ACV微溶于水，在水中的溶解性为3.3～5.7mmol/L，随着温度的改变而改变[16-17]。本实验中观察到，当ACV浓度高于4.5mmol/L时,溶液有沉淀析出。因此，本实验采用ACV最大浓度为4.5mmol/L。首先，本实验通过CCK8证实ACV抑制HTFs增殖。选择不同浓度ACV作用于HTFs，CCK8检测结果显示ACV对HTFs有抑制作用，并且随着ACV浓度的增长，对HTFs的抑制作用逐渐增强。在后续的细胞凋亡和细胞周期检测中，采用本实验中ACV的最高药物浓度4.5mmol/L。流式细胞仪检测结果显示，ACV处理后，HTFs细胞周期G0/G1期的峰值增高，S期下降，细胞周期阻滞于G0/G1期，并且细胞凋亡率明显升高。提示ACV可能通过阻滞细胞周期，抑制HTFs的增殖，促进细胞凋亡。划痕实验结果显示ACV对HTFs向周边的迁移具有明显的抑制作用。成纤维细胞可通过迁徙、增殖、分泌胶原等生物学行为参与创面修复过程[18]。因此通过减弱成纤维细胞迁移运动,进一步减少其增殖,可以减轻瘢痕的生成。有研究发现，小鼠腹腔注射ACV后，肾脏组织的VEGF及其受体以及成纤维细胞生长因子(FGF)表达水平降低[19]。提示ACV可以抑制VEGF及其受体的生成。VEGF被认为是血管内皮细胞生长最常见的刺激因子[20]。有研究发现VEGF及其受体在HTFs中呈高表达，VEGF可直接促进HTFs的增生和迁移[21]。Park等[22]研究表明，VEGF诱导TGF-β1蛋白的产生，并且呈剂量依赖性。TGF-β被认为是青光眼滤过术后瘢痕形成的关键因子。由此推测ACV可能通过抑制VEGF从而降低TGF-β1的水平，进而抑制HTFs的增殖，诱导其凋亡，与干扰素类似。

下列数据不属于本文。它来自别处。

Definition shell_get_var (s : shell) (name : bytes) : option bytes := shell_get_kv (vars s) name.
Definition shell_set_var (s : shell) (name value : bytes) : shell :=
  let '(p, t) := shell_set_kv (perm s) (vars s) SH_MAX_VARS name value in set_vars p t s.
Definition shell_unset_var (s : shell) (name : bytes) : shell := set_vars (perm s) (shell_unset_kv (vars s) name) s.
Definition shell_get_alias (s : shell) (name : bytes) : option bytes := shell_get_kv (aliases s) name.
Definition shell_set_alias (s : shell) (name value : bytes) : shell :=
  let '(p, t) := shell_set_kv (perm s) (aliases s) SH_MAX_ALIASES name value in set_aliases p t s.
Definition shell_unset_alias (s : shell) (name : bytes) : shell := set_aliases (perm s) (shell_unset_kv (aliases s) name) s.
Definition shell_get_func (s : shell) (name : bytes) : option bytes := shell_get_kv (funcs s) name.
Definition shell_set_func (s : shell) (name body : bytes) : shell :=
  let '(p, t) := shell_set_kv (perm s) (funcs s) SH_MAX_FUNCS name body in set_funcs p t s.
Definition shell_unset_func (s : shell) (name : bytes) : shell := set_funcs (perm s) (shell_unset_kv (funcs s) name) s.

Definition shell_history_add (s : shell) (line : bytes) : shell :=
  match perm_strdup (perm s) line with
  | None => s
  | Some p =>
      if lenZ (history s) <? SH_HISTORY then set_history (history s ++ [line]) (history_pos s) p s
      else set_history (<[Z.to_nat (history_pos s) := line]> (history s)) ((history_pos s + 1) mod SH_HISTORY) p s
  end.

Definition shell_init : shell :=
  shell_set_var (Shell 0 false false [] [] [] (replicate SH_MAX_JOBS (Job 0 [] false)) [] 0 0) (str "PATH") (str "/bin:/usr/bin:/sbin").

(** ** Numbers *)
(** [while (t && rn < 16) rev[rn++] = '0' + t % 10; t /= 10], and back in order. *)
Fixpoint dec_digits (n : nat) (t : Z) (acc : bytes) : bytes :=
  match n with O => acc | S n => if t =? 0 then acc else dec_digits n (t / 10) (48 + t mod 10 :: acc) end.

(** An [int] in decimal; the negation of the least one is undefined. *)
Definition dec_int (v : Z) : option bytes :=
  if v =? 0 then Some [48]
  else if v <? 0 then if v =? -2147483648 then None else Some (45 :: dec_digits 16 (- v) [])
  else Some (dec_digits 16 v []).

(** [eval_arith_expr]: [Some None] when [ok] is 0. *)
Definition eval_arith_expr (s : bytes) : option (option Z) :=
  let s := skip_while sh_is_space s in
  let '(sign, s) :=
    match s with c :: s' => if c =? 43 then (1, s') else if c =? 45 then (-1, s') else (1, s) | [] => (1, s) end in
  match s with
  | c :: _ =>
      if negb (sh_is_digit c) then Some None else
      '(v, s) ← digits_loop 0 s;
      match skip_while sh_is_space s with [] => Some (Some (v * sign)) | _ => Some None end
  | [] => Some None
  end.

(** ** Parameters *)
(** [expand_param]: what is in [out] from its start, and the length it returns.  For a negative [$?] the sign is in
    front of the digits that are counted. *)
Definition expand_param (s : shell) (name : bytes) (cap : Z) : option (bytes * Z) :=
  if sh_streq name (str "?") then
    let v := last_status s in
    if (v <? 0) && (cap <? 2) then Some ([], 0) else
    d ← dec_int v;
    let n := lenZ d - (if v <? 0 then 1 else 0) in
    if (cap - if v <? 0 then 1 else 0) <=? n then Some ([], 0) else Some (d, n)
  else
    let v := default [] (shell_get_var s name) in
    let n := if cap <=? lenZ v then cap - 1 else lenZ v in
    Some (take (Z.to_nat n) v, n).

(** ** Command substitution *)
Definition SH_SUBSHELL_DEPTH_LIMIT : Z := 4.

(** [read] until the end or until the buffer is full. *)
Fixpoint read_all (fuel : nat) (fd cap : Z) (out : bytes) : prog bytes :=
  if lenZ out + 1 <? cap then
    match fuel with
    | O => Later
    | S fuel => '(r, data) ← sys (SRead fd (cap - lenZ out - 1)); if r <=? 0 then Done out else read_all fuel fd cap (out ++ data)
    end
  else Done out.

Definition is_eol (c : Z) : bool := (c =? 10) || (c =? 13).

(** [while (n && (out[n - 1] == '\n' || out[n - 1] == '\r')) n--] *)
Definition trim_end (s : bytes) : bytes := reverse (skip_while is_eol (reverse s)).

Definition capture_command_output (s : shell) (cmd : bytes) (cap depth : Z) : prog (shell * bytes) :=
  if SH_SUBSHELL_DEPTH_LIMIT <? depth then Done (s, []) else
  '(r, rd, wr) ← sys SPipe;
  if r <? 0 then Done (s, []) else
  pid ← sys SFork;
  if pid =? 0 then
    _ ← sys (SDup2 wr 1); _ ← sys (SClose rd); _ ← sys (SClose wr);
    _ ← sys (SExec (str "/bin/sh") [str "/bin/sh"; str "-c"; cmd]); exit 127
  else
    _ ← sys (SClose wr);
    out ← read_all (Z.to_nat cap) rd cap [];
    _ ← sys (SClose rd);
    '(_, st) ← sys (SWaitpid pid);
    Done (set_status st s, trim_end out).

图1 细胞免疫荧光鉴定结果 A:原代人Tenon囊成纤维细胞(×40)；B:HTFs免疫荧光鉴定(×400)。

图2 不同浓度ACV作用抑制HTFs的细胞迁移(×400)。

表1 不同浓度阿昔洛韦作用后对HTFs的抑制作用和迁移活性的影响

图3 不同浓度ACV作用72h对HTFs迁移率的影响。

图4 4.5mmol/L ACV诱导HTFs凋亡结果 A：空白对照组；B:4.5mmol/L ACV处理组。

图5 4.5mmol/L ACV阻滞HTFs细胞周期结果 A：空白对照组；B:4.5mmol/L ACV处理组。

综上所述，通过本实验可以得出如下初步结论:ACV可以通过诱导HTFs细胞周期阻滞，抑制HTFs的增殖，从而诱导其凋亡，并且能通过削弱HTFs的迁移能力抑制HTFs向周边侵袭和转移。这一研究结果有望应用于青光眼术后抑制滤过泡瘢痕化，为提高青光眼滤过术长期成功率提供新思路。本实验未进一步深入探讨ACV阻滞细胞周期的作用机制，其确切的信号通路有待进一步研究。并且ACV能否提高5-FU对于青光眼术后成纤维细胞的敏感性，有望在后续实验中进一步深入探讨。